Histological examination reveals areas of follicular hyperkeratosis, thinning of the layer of the germinal epidermis, homogeneous collagen sclerosis, reduction or atrophy of elastic fibers, dense lymphoplasmocytic infiltration. In addition to verifying this type of balanitis, a biopsy allows you to exclude cancer of the penis and urethra. In order to identify urethral strictures, urethrography and urethroscopy are indicated.
Treatment tactics are determined by the prevalence of sclerosing changes. In the initial I stage of sclerosing lichen, when only the foreskin is involved in pathological changes, the operation of circumcision of the foreskin (circumcision) is performed with subsequent observation.

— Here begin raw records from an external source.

(** [GetPolicyByFirstPath] up to and including the last
    [addPortFastPolicy]. *)
Definition firstPathLookups (l : PolicyLabel) (endpointData : EndpointData)
    (packet : LookupKey.t) : option FirstLocals :=
  packet ← generateInterestKeys l endpointData packet;
  portGroup ← tapMap (GroupPortPolicyMaps l) (LookupKey.Tap packet);
  vlanGroup ← tapMap (GroupVlanPolicyMaps l) (LookupKey.Tap packet);
  let findPolicy := mkPolicy 0 [] in
  let forward := newPolicyData in
  let backward := newPolicyData in
  '(findPolicy, vlanFound, l) ←
    (if LookupKey.Vlan packet >? 0
     then
       let keys := Codec.generateGroupVlanKeys (LookupKey.SrcGroupIds packet)
                     (LookupKey.DstGroupIds packet) (LookupKey.Vlan packet) in
       let '(findPolicy, vlanFound) :=
         fold_left (lookupKeyStep vlanGroup None) keys (findPolicy, false) in
       l ← addVlanFastPolicy l endpointData packet findPolicy;
       Some (findPolicy, vlanFound, l)
     else Some (findPolicy, false, l));
  let keys := Codec.generateSearchPortKeys (LookupKey.SrcGroupIds packet)
                (LookupKey.DstGroupIds packet) (LookupKey.DstPort packet)
                (LookupKey.Proto packet) in
  let '(forward, portFound) :=
    fold_left (lookupKeyStep portGroup (Some FORWARD)) keys (forward, false) in
  let findPolicy :=
    if len (AclActions forward) >? 0
    then Merge findPolicy (AclActions forward) (ACLID forward) (Some FORWARD)
    else findPolicy in
  l ← addPortFastPolicy l endpointData packet forward FORWARD;
  let keys := Codec.generateSearchPortKeys (LookupKey.DstGroupIds packet)
                (LookupKey.SrcGroupIds packet) (LookupKey.SrcPort packet)
                (LookupKey.Proto packet) in
  let '(backward, portFound) :=
    fold_left (lookupKeyStep portGroup (Some BACKWARD)) keys (backward, portFound) in
  let findPolicy :=
    if len (AclActions backward) >? 0
    then Merge findPolicy (AclActions backward) (ACLID backward) (Some BACKWARD)
    else findPolicy in
  l ← addPortFastPolicy l endpointData packet backward BACKWARD;
  Some (mkFirstLocals l packet findPolicy vlanFound portFound).

Definition GetPolicyByFirstPath (l : PolicyLabel) (endpointData : EndpointData)
    (packet : LookupKey.t) : option FirstResult :=
  st ← firstPathLookups l endpointData packet;
  let findPolicy :=
    if negb (localPortFound st) && negb (localVlanFound st)
    then INVALID_POLICY_DATA
    else PolicyAt (localFind st) in
  Some (mkFirstResult (bumpFirstPath (localLabel st)) (localPacket st) findPolicy).

(** ** Definitions used to state the properties *)

(** Modelled from the spec: the tap types of package [datatype] ("TapType
    (MIN, ANY, MAX)"), with [CheckTapType] read as the validity gate that
    accepts a tap in [MIN, MAX) or ANY.  Used only to run the code on
    concrete inputs. *)
Definition sampleTaps : TapTypes :=
  {| TAP_ANY := 0; TAP_MIN := 1; TAP_MAX := 4;
     CheckTapType := fun _ tapType => (tapType <? 4)%nat |}.

(** The base set: one packed key per pair of the (wildcard-substituted)
    group lists. *)
Definition baseKeys (srcGroups dstGroups : list Z) (port proto : Z) : list Z :=
  flat_map (fun src => map (fun dst => Codec.portKey proto port src dst) (Codec.orAny dstGroups))
           (Codec.orAny srcGroups).

(** Two ACLs that differ at most in fields the vlan compiler does not
    read, and whose [Vlan] agree modulo 2^16. *)
Definition sameVlanRule (acl1 acl2 : Acl) : Prop :=
  Id acl1 = Id acl2 ∧ Type' acl1 = Type' acl2 ∧
  SrcGroups acl1 = SrcGroups acl2 ∧ DstGroups acl1 = DstGroups acl2 ∧
  Action acl1 = Action acl2 ∧
  Vlan acl1 > 0 ∧ Vlan acl2 > 0 ∧
  Vlan acl1 mod 2 ^ 16 = Vlan acl2 mod 2 ^ 16.

Definition is_int32 (x : Z) : Prop := - 2 ^ 31 <= x < 2 ^ 31.

(** The preference order as the specification words it: the L2 id when
    positive, else the L3 id when positive, else [0xFFFFFFFF] when the L3
    id is -1, else the wildcard. *)
Definition preferredEpc (e : EndpointInfo) : Z :=
  if L2EpcId e >? 0 then L2EpcId e
  else if L3EpcId e >? 0 then L3EpcId e
  else if L3EpcId e =? -1 then 0xFFFFFFFF
  else 0.


(** The invariant of the netmask table: every recorded mask is a /16 or
    longer. *)
Definition maskInRange (m : gmap Z Z) : Prop :=
  map_Forall (fun _ mask => 0xFFFF0000 <= mask <= 0xFFFFFFFF) m.

(** The two loop bodies of the learners on an already decoded prefix:
    what [seedNetwork] and [seedRaw] do with the address and the mask,
    and what [refineNetwork] and [refineRaw] do with the address. *)
Definition seedAt (maskMap : gmap Z Z) (ip mask : Z) : gmap Z Z :=
  if (NET16 <=? mask) && (maskOf maskMap (Z.land ip NET16) <? mask)
  then <[Z.land ip NET16 := mask]> maskMap
  else maskMap.

Definition refineAt (maskMap : gmap Z Z) (ip : Z) : gmap Z Z :=
  raiseMask maskMap (Z.land ip (maskOf maskMap (Z.land ip NET16)))
            (maskOf maskMap (Z.land ip NET16)).

(** What one input entry asks of the seed pass and of the refine pass. *)
Record LearnItem := mkItem {
  seedOf : option (Z * Z);
  refineOf : option Z
}.

Definition seedItem (maskMap : gmap Z Z) (it : LearnItem) : gmap Z Z :=
  match seedOf it with
  | Some (ip, mask) => seedAt maskMap ip mask
  | None => maskMap
  end.

Definition refineItem (maskMap : gmap Z Z) (it : LearnItem) : gmap Z Z :=
  match refineOf it with
  | Some ip => refineAt maskMap ip
  | None => maskMap
  end.

Definition networkItem (network : IpNet) : LearnItem :=
  mkItem (Some (Ip network, shl32 MaxUint32 (uint32 (32 - Netmask network))))
         (Some (Ip network)).

Definition rawItem `{NetText} (raw : string) : LearnItem :=
  match splitSlash raw with
  | [part0; part1] =>
      mkItem (match Atoi part1 with
              | Some maskSize =>
                  Some (IpToUint32 (ParseIP part0),
                        shl32 MaxUint32 (uint32 (32 - maskSize)))
              | None => None
              end)
             (Some (IpToUint32 (ParseIP part0)))
  | _ => mkItem None None
  end.

(** An entry of [IpGroupData.Ips] is malformed when it does not split
    into exactly two parts, its length does not parse, or its address
    does not parse. *)
Definition malformed `{NetText} (raw : string) : Prop :=
  match splitSlash raw with
  | [part0; part1] => Atoi part1 = None ∨ ParseIP part0 = []
  | _ => True
  end.

(** No mask is lower in [m'] than in [m]. *)
Definition extends (m m' : gmap Z Z) : Prop := ∀ k, maskOf m k <= maskOf m' k.

(** An item whose seed mask is a [uint32]. *)
Definition typedItem (it : LearnItem) : Prop :=
  match seedOf it with
  | Some (_, mask) => 0 <= mask < 2 ^ 32
  | None => True
  end.

(** The two passes over one batch of entries: every seed, then every
    refinement. *)
Definition learnItems (maskMap : gmap Z Z) (items : list LearnItem) : gmap Z Z :=
  fold_left refineItem items (fold_left seedItem items maskMap).

(** The seed pass has nothing left to do for the item. *)
Definition seeded (m : gmap Z Z) (it : LearnItem) : Prop :=
  match seedOf it with
  | Some (ip, mask) => NET16 <= mask -> mask <= maskOf m (Z.land ip NET16)
  | None => True
  end.

(** The refine pass has nothing left to do for the item. *)
Definition refined (m : gmap Z Z) (it : LearnItem) : Prop :=
  match refineOf it with
  | Some ip =>
      maskOf m (Z.land ip NET16) <= maskOf m (Z.land ip (maskOf m (Z.land ip NET16)))
  | None => True
  end.

(** Two groups of CIDR text on which a repeated call refines further. *)
Definition twoGroups : list IpGroupData.t :=
  [IpGroupData.mk 1 1 ["10.0.1.5/24"%string]; IpGroupData.mk 2 1 ["10.0.2.7/28"%string]].

(** The decoded entries of a batch of platforms. *)
Definition platformItems (platforms : list PlatformData) : list LearnItem :=
  map networkItem (concat (map Ips platforms)).


(** The key is the most recently used entry of the cache. *)
Definition atFront {V : Type} (c : lru.Cache V) (key : Z) : Prop :=
  ∃ v rest, lru.ll c = (key, v) :: rest.

(** The two fast-path sub-lookups, with the cache each consults and the
    key each computes from the two EPC ids found for the MACs. *)
Inductive SubKind := PortLookup | VlanLookup.

Definition subLookup (kind : SubKind)
    : VlanAndPortMap -> LookupKey.t -> DirectionType -> PolicyData -> SubLookup :=
  match kind with
  | PortLookup => getFastPortPolicy
  | VlanLookup => getFastVlanPolicy
  end.

Definition subCache (kind : SubKind) (maps : VlanAndPortMap) : lru.Cache FastPathMapValue :=
  match kind with
  | PortLookup => portPolicyMap maps
  | VlanLookup => vlanPolicyMap maps
  end.

Definition subKey (kind : SubKind) (packet : LookupKey.t) (direction : DirectionType)
    (srcEpc dstEpc : Z) : Z :=
  match kind, direction with
  | PortLookup, FORWARD =>
      fastPortKey srcEpc dstEpc (LookupKey.Proto packet) (LookupKey.DstPort packet)
  | PortLookup, BACKWARD =>
      fastPortKey dstEpc srcEpc (LookupKey.Proto packet) (LookupKey.SrcPort packet)
  | VlanLookup, FORWARD => fastVlanKey (LookupKey.Vlan packet) srcEpc dstEpc
  | VlanLookup, BACKWARD => fastVlanKey (LookupKey.Vlan packet) dstEpc srcEpc
  end.

(** ** Coordinator, continued *)

(** [DelAcl]: [id] is a Go [int]; the slice expressions [acls[:index]]
    and [append(acls[0:index], acls[index+1:]...)] are [take] and
    [drop]. *)
Definition DelAcl `{TapTypes} (l : PolicyLabel) (id : Z) : option PolicyLabel :=
  let acls := RawAcls l in
  if (id >? len acls) || (id <=? 0) then Some l
  else
    let index := Z.to_nat (id - 1) in
    if id =? len acls
    then l ← UpdateAcls l (take index acls); FlushAcls l
    else
      let newAcls := take index acls ++ drop (S index) acls in
      l ← UpdateAcls l newAcls; FlushAcls l.

(** ** Further definitions used to state the properties *)

(** The fields a packed port key is read back into. *)
Definition portKeyProto (key : Z) : Z := Z.shiftr key 56.
Definition portKeyPort (key : Z) : Z := Z.land (Z.shiftr key 40) 0xffff.
Definition keySrcGroup (key : Z) : Z := Z.land (Z.shiftr key 20) 0xfffff.
Definition keyDstGroup (key : Z) : Z := Z.land key 0xfffff.
Definition vlanKeyVlan (key : Z) : Z := Z.shiftr key 48.

(** [len(acl.DstPorts) >= 0xffff || len(acl.DstPorts) == 0] *)
Definition allPorts (acl : Acl) : bool :=
  (0xffff <=? len (DstPorts acl)) || (len (DstPorts acl) =? 0).

(** The tap type indexes a slot of the per-tap arrays that was [make]d. *)
Definition tapInRange `{TapTypes} (tap : nat) : Prop := (TAP_MIN <= tap < TAP_MAX)%nat.

(** The ACL passes the test [acl.Type.CheckTapType(acl.Type)]. *)
Definition accepted `{TapTypes} (acl : Acl) : bool := CheckTapType (Type' acl) (Type' acl).
(** The filter of the lookup of the role module: by ID when one is given,
    by name and scope otherwise. *)
Definition role_filter (p : Role.params) : option Role.lookup :=
  match Role.p_id p with
  | Some id => Some (Role.by_id id)
  | None => (λ name, Role.by_name_scope name (Role.p_app_scope_id p)) <$> Role.p_name p
  end.

(** The capability pair that a role invocation asks for is among those of
    the record (true when it asks for none). *)
Definition capability_held (p : Role.params) (r : Role.role) : Prop :=
  match Role.p_capability_ability p with
  | Some a =>
      (Role.CAPABILITIES a, Role.p_capability_appscope p)
      ∈ Role.capability_pairs (Role.ORole r)
  | None => True
  end.

Global Instance capability_held_dec p r : Decision (capability_held p r).
Proof. unfold capability_held. destruct (Role.p_capability_ability p); apply _. Defined.

(** The record that [present] of the role module leaves of an existing
    record on the reference remote system: name and description of the
    desired spec when they differ, and the requested capability added when
    the record lacks it. *)
Definition role_updated (p : Role.params) (r : Role.role) : Role.role :=
  if Role.differs p r
  then RoleServer.update (Role.NewObject (Role.p_description p) (Role.p_name p) None) r
  else r.

Definition role_with_capability (p : Role.params) (r : Role.role) : Role.role :=
  match Role.p_capability_ability p with
  | Some a =>
      if bool_decide ((Role.CAPABILITIES a, Role.p_capability_appscope p)
                      ∉ Role.capability_pairs (Role.ORole r))
      then RoleServer.add (Role.Capability (Role.CAPABILITIES a) (Role.p_capability_appscope p)) r
      else r
  | None => r
  end.

Definition role_final (p : Role.params) (r : Role.role) : Role.role :=
  role_with_capability p (role_updated p r).

(** What an invocation reports: how it ends and, when it exits, a
    projection of its result (for instance [changed]). *)
Definition outcome_map {A B} (f : A → B) (o : outcome A) : outcome B :=
  match o with
  | Exited a => Exited (f a)
  | Failed msg => Failed msg
  | Crashed exn => Crashed exn
  end.

Module UserSevtServer.
Import UserSevt.

Definition create (ids : list string) (req_payload : payload) : User.user :=
  User.UserRec (fresh_id ids) (n_email req_payload) (n_first_name req_payload)
    (n_last_name req_payload) (mjoin (n_app_scope_id req_payload)) None [].

Definition update (req_payload : payload) (u : User.user) : User.user :=
  User.UserRec (User.u_id u) (n_email req_payload)
    (if n_first_name req_payload is Some v then Some v else User.u_first_name u)
    (if n_last_name req_payload is Some v then Some v else User.u_last_name u)
    (if n_app_scope_id req_payload is Some v then v else User.u_app_scope_id u)
    (User.u_disabled_at u) (User.u_role_ids u).

Definition on_id (id : string) (f : User.user → User.user) (st : UserServer.store)
  : UserServer.store :=
  UserServer.Store
    ((λ u, if bool_decide (User.u_id u = id) then f u else u) <$> UserServer.users st)
    (UserServer.scopes st).

(** Modelled from the spec: the client wrapper and the users and app scopes
    collections of the remote platform, as for the user module.  Users are
    soft-deleted, the collection is listed with the disabled users, and the
    enable sub-action clears [disabled_at] whatever payload comes with
    it. *)
Definition serve : handler userE UserServer.store := λ R e st,
  match e in userE R return R * UserServer.store with
  | get id =>
      (List.find (λ u, bool_decide (Some (User.u_id u) = id)) (UserServer.users st), st)
  | get_all => (UserServer.users st, st)
  | get_scope name =>
      (List.find (λ sc, bool_decide (User.s_name sc = name)) (UserServer.scopes st), st)
  | post req_payload =>
      let u := create (User.u_id <$> UserServer.users st) req_payload in
      (u, UserServer.Store (UserServer.users st ++ [u]) (UserServer.scopes st))
  | post_enable id _ => ((), on_id id (UserServer.set_disabled None) st)
  | put id req_payload => ((), on_id id (update req_payload) st)
  | delete id => ((), on_id id (UserServer.set_disabled (Some 1)) st)
  end.

End UserSevtServer.

(** The account that [tetration_user_sevt] may reuse: disabled, with the
    reuse domain in its email. *)
Definition reusable (reuse_domain : option string) (u : User.user) : bool :=
  truthy_int (User.u_disabled_at u)
  && truthy_str reuse_domain
  && UserSevt.contains (default "" reuse_domain) (User.u_email u).

(** The scope names that an invocation of [tetration_user_sevt] looks up,
    in order. *)
Definition scope_lookups (t : list (issued UserSevt.userE)) : list string :=
  t ≫= λ c,
    match c with
    | Issued e => match e with UserSevt.get_scope name => [name] | _ => [] end
    end.

(** * Properties *)

(** ** Running programs *)

Lemma exec_bind {E S A B} (h : handler E S) (p : prog E A) (f : A → prog E B) (s : S) :
  exec h (p ≫= f) s =
  match exec h p s with
  | (Exited a, t, s1) => let '(o, t2, s2) := exec h (f a) s1 in (o, t ++ t2, s2)
  | (Failed msg, t, s1) => (Failed msg, t, s1)
  | (Crashed exn, t, s1) => (Crashed exn, t, s1)
  end.
Proof.
  unfold mbind, prog_bind. revert s.
  induction p as [a|msg|exn|R e k IH]; intros s; simpl.
  - by destruct (exec h (f a) s) as [[o t] s2].
  - done.
  - done.
  - destruct (h R e s) as [r s1]. rewrite IH.
    destruct (exec h (k r) s1) as [[[a|msg|exn] t] s2]; [|done..].
    by destruct (exec h (f a) s2) as [[o t2] s3].
Qed.

(** One step of [exec]: name the answer of the handler. *)
Ltac answer :=
  match goal with
  | |- context [?h ?R ?e ?s] =>
      match type of h with
      | handler _ _ => let r := fresh "r" in let s' := fresh "s" in
                       destruct (h R e s) as [r s'] eqn:?; simpl
      end
  end.

(** ** The generated tenant ID *)

Lemma countdown_spec (id : Z) (ids : list Z) :
  Tenant.countdown id ids ≤ id
  ∧ (Tenant.countdown id ids ∉ ids)
  ∧ ∀ j, Tenant.countdown id ids < j ≤ id → j ∈ ids.
Proof.
  funelim (Tenant.countdown id ids).
  - destruct H as (Hle & Hfresh & Hmax).
    split; [lia|]. split; [done|].
    intros j Hj. destruct (decide (j = id)) as [->|Hne]; [done|].
    apply Hmax. lia.
  - split; [lia|]. split; [done|]. intros j Hj. lia.
Qed.
(** * Campus canteen food management: the React front end, in Rocq

    A shallow embedding of the two front-end programs of the repository:

    - the kitchen-inventory component ([unnamed/part_001], second
      component: [loadItems], [handleSubmit], [filteredItems]), in
      [Module Inventory];
    - the canteen component of [cfms_frontend/src/App.tsx] (second
      component: [handleLogin], [handleLogout], [handleFeedbackSubmit],
      [todayMenus], [sortedHistory], the rating dashboard), in
      [Module Canteen].

    The Django back end is not part of the sources; where a statement is
    about it, [Module Backend] models it from the specification and says so. *)

From Stdlib Require Import ZArith QArith Ascii String List Bool Lia Permutation Sorted.
From stdpp Require Import base gmap strings.
Import ListNotations.

Set Warnings "-register-all".

Local Open Scope string_scope.
Local Open Scope Z_scope.

(** ** JavaScript strings

    A JavaScript string is a sequence of UTF-16 code units.  The embedding
    uses [string], whose characters are the code units below 256 (the
    Latin-1 range): there [toLowerCase] maps a code unit to a code unit, and
    the white space that [trim] removes is TAB, LF, VT, FF, CR, SP and NBSP. *)
Module JsString.

Definition lowerUnit (c : ascii) : ascii :=
  let n := nat_of_ascii c in
  if ((65 <=? n) && (n <=? 90))%nat then ascii_of_nat (n + 32)
  else if ((192 <=? n) && (n <=? 222) && negb (n =? 215))%nat then ascii_of_nat (n + 32)
  else c.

In stage II, characterized by narrowing of the opening of the urethra, meatotomy is required – surgical dissection of the meatus. In the future, long-term courses of local therapy with glucocorticoid creams are prescribed. In the III and IV stages, proceeding with total involvement of the foreskin, penis head, urethra, extensive excision of scar tissue is necessary, reconstructive plastic surgery of the urethra during, then – local glucocorticoid therapy.
Prognosis and prevention
With timely treatment, the prognosis is favorable, urination disorders are observed in the later stages, and the likelihood of developing penile cancer increases. Special prevention has not been developed. It is recommended to avoid traumatization of the genitals and STDs, regularly perform hygienic procedures, and promptly contact specialists about extragenital pathology. If any changes are detected in the area of the glans penis, a consultation with an andrologist is necessary. Early excision of the affected tissues, conservative therapy and observation help to avoid serious complications.